In between theatre jobs throughout the 1960’s, Berke worked in a variety of administrative jobs in theatre organizations such as the American National Theatre and Academy (ANTA), the International Theatre Institute (ITI) and the Society of Stage Directors & Choreographers (SSDC).  In the 1970’s, Berke turned to theatrical costuming as a side profession and assisted designers in productions of “The Inquest,” “Child’s Play,” “Forty Carats,” and “George M.”  


He spent three summers in Paris during the mid-70’s designing costumes for the Burlington Mills TV campaign starring Petula Clark that featured dancers from the Lido and Folies Bergere in huge production numbers.


His film credits as a costumer include “Splash,” “Godfather II,” “Zelig,” “Table for Five,” “Paradise Alley,” “Star Trek VI,” “The Parent Trap,” “Rainmaker,” and “Forrest Gump.”  He also worked as a dresser on “Saturday Night Live,” and years later for several productions of the San Francisco Opera.


John Candy and Uncle Jody




Berke was born into a theatrical family.  His father, Joe “Whitey” Berke, was a musician and vocalist with his own trio.  His aunt, Emma Mascolo, was a booking agent with the Independent Booking Office out of New York.  His sister, Sandra Berke Jordan, was a well know film costumer in Hollywood and the former Business Agent for The Motion Picture Costumers’ Local 705.  His sister, Nancy Diane Charles, was a musician/vocalist.


Uncle Jody and my Mama, born only 13 months apart.




Affectionately known as “The Mayor of Linden Street,” Jody and his beloved Dachsies, Guido and Vinnie, lived in Hayes Valley for twenty years.  He lived his life with flare and style, and was an avid cook and collector of all things epicurean.  He had previously owned and operated a catering company and cooking school aptly named “Eatie Gourmet” and occasionally still catered many lovely parties.


Jody was a passionate and active volunteer for PAWS, SF and his local neighborhood association of Hayes Valley residents.  The “Boys,” as Jody called them, were featured in a PAWS photo shoot, and walked the runway as models in a PAWS fashion show.


He was a fixture in the Hayes, often seen about the neighborhood with the Boys in the basket of his bike, or being pulled in their wagon.  He was loved and talented, funny and generous, and will be greatly missed by all.







I love you Duncle.  Hit the road Jack.

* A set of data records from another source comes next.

Definition waiting_row : job_row jsval :=
  new_row 1000 (env_id job_envelope_example) (envelope_js job_envelope_example) attributes_example None.

Definition settled_row : job_row jsval :=
  published_row 2000 (new_row 1000 (job_uuid "9"%char) (envelope_js job_envelope_example) attributes_example None).

Definition outbox_example : outbox jsval :=
  {[ row_id waiting_row := waiting_row; row_id settled_row := settled_row ]}.

Definition claim_options_example : ClaimOutboxJobsOptions :=
  {| dispatcherId := "worker-1:pass-1"; batchSize := 25; leaseMs := 30000; maxAttempts := 5 |}.

Definition cleanup_options_example : CleanupOutboxJobsOptions :=
  {| cleanup_batchSize := 100; failedRetentionMs := 60000; publishedRetentionMs := 60000 |}.

Definition clock_example (_ : string) (_ : nat) : Z := 5000.

Lemma outbox_example_ok : table_ok outbox_example.
Proof.
  intros id r. unfold outbox_example. rewrite lookup_insert_Some, lookup_singleton_Some.
  by intros [[<- <-]|[_ [<- <-]]].
Qed.

Example claim_example :
  claimBatch id job_sha256_example collate_example WORKER_RUNTIME outbox_example ∅ clock_example
    claim_options_example =
  (Ok [{| job_id := env_id job_envelope_example; job_destination := "jobs"; job_envelope := job_envelope_example;
          job_messageAttributes := [("kind", "account.updated")]; job_ledgerLink := None; job_attempts := 0 |}],
   <[row_id waiting_row := lease_of clock_example claim_options_example waiting_row]> outbox_example).
Proof. vm_compute. reflexivity. Qed.

Example cleanup_example :
  deleteExpired collate_example SCHEMA_OWNER outbox_example ∅ 100000000000 cleanup_options_example =
  Ok (1%nat, {[ row_id waiting_row := waiting_row ]}).
Proof. vm_compute. reflexivity. Qed.

Lemma claim_exact_witness :
  exists picked rest : list (job_row jsval), NoDup (row_id <$> picked ++ rest) /\ length picked = 1%nat.
Proof.
  destruct (claim_exact id job_sha256_example collate_example WORKER_RUNTIME outbox_example ∅ clock_example
              claim_options_example collation_example outbox_example_ok eq_refl)
    as (picked & rest & Hel & Hnd & Hlen & _).
  exists picked, rest. split; [exact Hnd|].
  assert (Hw : waiting_row ∈ picked ++ rest) by (apply Hel; split_and!; [reflexivity | reflexivity | set_solver]).
  assert (Hall : forall r, r ∈ picked ++ rest -> r = waiting_row).
  { intros r (Hr & Hc & _)%Hel. unfold outbox_example in Hr.
    rewrite lookup_insert_Some, lookup_singleton_Some in Hr. destruct Hr as [[_ <-]|[_ [_ <-]]]; [done|].
    vm_compute in Hc. discriminate. }
  destruct (picked ++ rest) as [|a [|b l]]; [by apply not_elem_of_nil in Hw | exact Hlen |].
  rewrite (Hall a), (Hall b) in Hnd by (repeat (left || right)). inversion Hnd as [|? ? Hx]; subst.
  exfalso. apply Hx. left.
Defined.

Lemma cleanup_exact_witness :
  deleteExpired collate_example WORKER_RUNTIME outbox_example ∅ 100000000000 cleanup_options_example =
  Ok (0%nat, outbox_example).
Proof.
  exact (proj1 (cleanup_exact collate_example outbox_example ∅ 100000000000 cleanup_options_example
                  outbox_example_ok eq_refl)).
Defined.
Definition abstract (w : world) : delivery :=
  {| known := w_enqueued w; job_states := omap row_job (w_rows w); accepted := w_delivered w |}.
End system.

Arguments world jsonb : clear implicits.
Arguments system jsonb : clear implicits.

(** ** Invariants *)

Section invariants.
Context {jsonb : Type} (jsonb_out : jsonb -> jsval) (sha256 : string -> string).
Context (collate : string -> string -> Z) (options : OutboxDispatcherOptions) (transport : OutboxTransport).
Context (Hoptions : options_in_range options = true).
Implicit Types (w : world jsonb) (p : pass) (r : job_row jsonb) (rows : outbox jsonb).

Notation max := (dispatch_maxAttempts options).
Notation claimed_job := (claimed_job jsonb_out sha256).
Notation row_message := (row_message jsonb_out sha256).
Notation abstract := (abstract jsonb_out sha256).
Notation safe token jobs := (obeys (allowed options token jobs) delivers (fun _ _ => True)).

(** A row: it reads back as an enqueued job, has failed less often than allowed
    while it waits and exactly as often when it is given up, and is published
    only when the transport has accepted it. *)
Definition row_inv w (tokens : list string) r : Prop :=
  exists job, claimed_job r = Some job /\ message_of job ∈ w_enqueued w /\ 0 <= attempts r /\
    match status r with
    | PENDING => attempts r < max
    | FAILED => attempts r = max
    | PUBLISHED => attempts r < max /\ message_of job ∈ w_delivered w
    end /\
    (forall t, locked_by r = Some t -> t ∈ tokens).
(** A smooth pass runs to its end. *)
Lemma smooth_run n w p :
  pass_within p n -> smooth_inv w p ->
  exists w' p', rtc smooth_moves (w, p) (w', p') /\ smooth_inv w' p' /\ all_stopped p'.
Proof.
  revert w p. induction n as [n IH] using lt_wf_ind. intros w p Hn Hp.
  destruct (all_or_not (fun t => match t with Stopped _ => true | _ => false end) (pass_workers p)) as [Ht|(i & t & Hi & Ht)].
  - exists w, p. split; [done|]. split; [done|]. apply (all_stopped_settled w); [done|].
    split; [|destruct Hp as (_ & -> & _); constructor].
    eapply Forall_impl; [exact Ht|]. intros [| | |r]; try done; eauto.
  - destruct (smooth_progress w p Hp) as (w1 & p1 & Hstep).
    { intros [Hs _]. destruct (proj1 (Forall_lookup _ _) Hs i t Hi) as [r ->]. done. }
    destruct (pass_within_step p p1 n) as (n1 & Hlt & Hn1); [by eapply smooth_is_move|done|].
    destruct (IH n1 Hlt w1 p1 Hn1) as (w' & p' & Hrun & H'); [by eapply smooth_step_inv|].
    exists w', p'. split; [|done]. by apply (rtc_l _ _ (w1, p1)).
Qed.

(** At the end every claimed job is published. *)
Lemma smooth_end w p :
  smooth_inv w p -> all_stopped p -> pass_queue p = [] ->
  forall job, job ∈ pass_jobs p -> is_published w (job_id job).
Proof.
  intros (_ & _ & _ & _ & _ & _ & idss & Hids & _ & _ & Hjobs) Hs Hq job Hj.
  destruct (Hjobs job Hj) as [Hin|?]; [|done]. exfalso. rewrite Hq in Hin. cbn in Hin.
  assert (concat idss = []) as E; [|rewrite E in Hin; by apply not_elem_of_nil in Hin].
  apply concat_nil. apply Forall_forall. intros ids (i & Hi)%list_elem_of_lookup_1.
  destruct (Forall2_lookup_r _ _ _ _ _ Hids Hi) as (t & Ht & Hto).
  rewrite (proj1 (Forall_lookup _ _) Hs i t Ht) in Hto. by destruct Hto.
Qed.
End passes.

(** ** A pass in the system *)

Section live.
Context {jsonb : Type} (jsonb_out : jsonb -> jsval) (sha256 : string -> string).
Context (collate : string -> string -> Z) (options : OutboxDispatcherOptions) (transport : OutboxTransport).
Context (Hhex : forall m, HEX64_PATTERN (sha256 m) = true) (Hoptions : options_in_range options = true).
Implicit Types (w : world jsonb) (p : pass) (s : system jsonb).

Lemma claimed_job_accepted (r : job_row jsonb) job :
  claimed_job jsonb_out sha256 r = Some job -> context_accepted sha256 job.
Proof using Hhex.
  intros H. apply job_context_total; [done|]. unfold claimed_job in H.
  apply bind_Some in H as (link & _ & H). apply bind_Some in H as (envelope & He & H).
  apply bind_Some in H as (attributes & _ & H). injection H as <-. cbn. by eapply parseJobEnvelope_wf.
Qed.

XOXOXO

1 comment:

Kimberly said...

Thanks for sharing. What a touching tribute to your Duncle Dody. Sounds like he was a loving man who lived a wonderful & exciting life. I have to read obits @ work so try to avoid them. I was glad you included it in your post. I truly believe "those we love don't go away, they walk beside us every day. Unseen, unheard but always near. Still loved, still missed, but ever dear.". So long as there is someone to remember a person, then they live on in memory.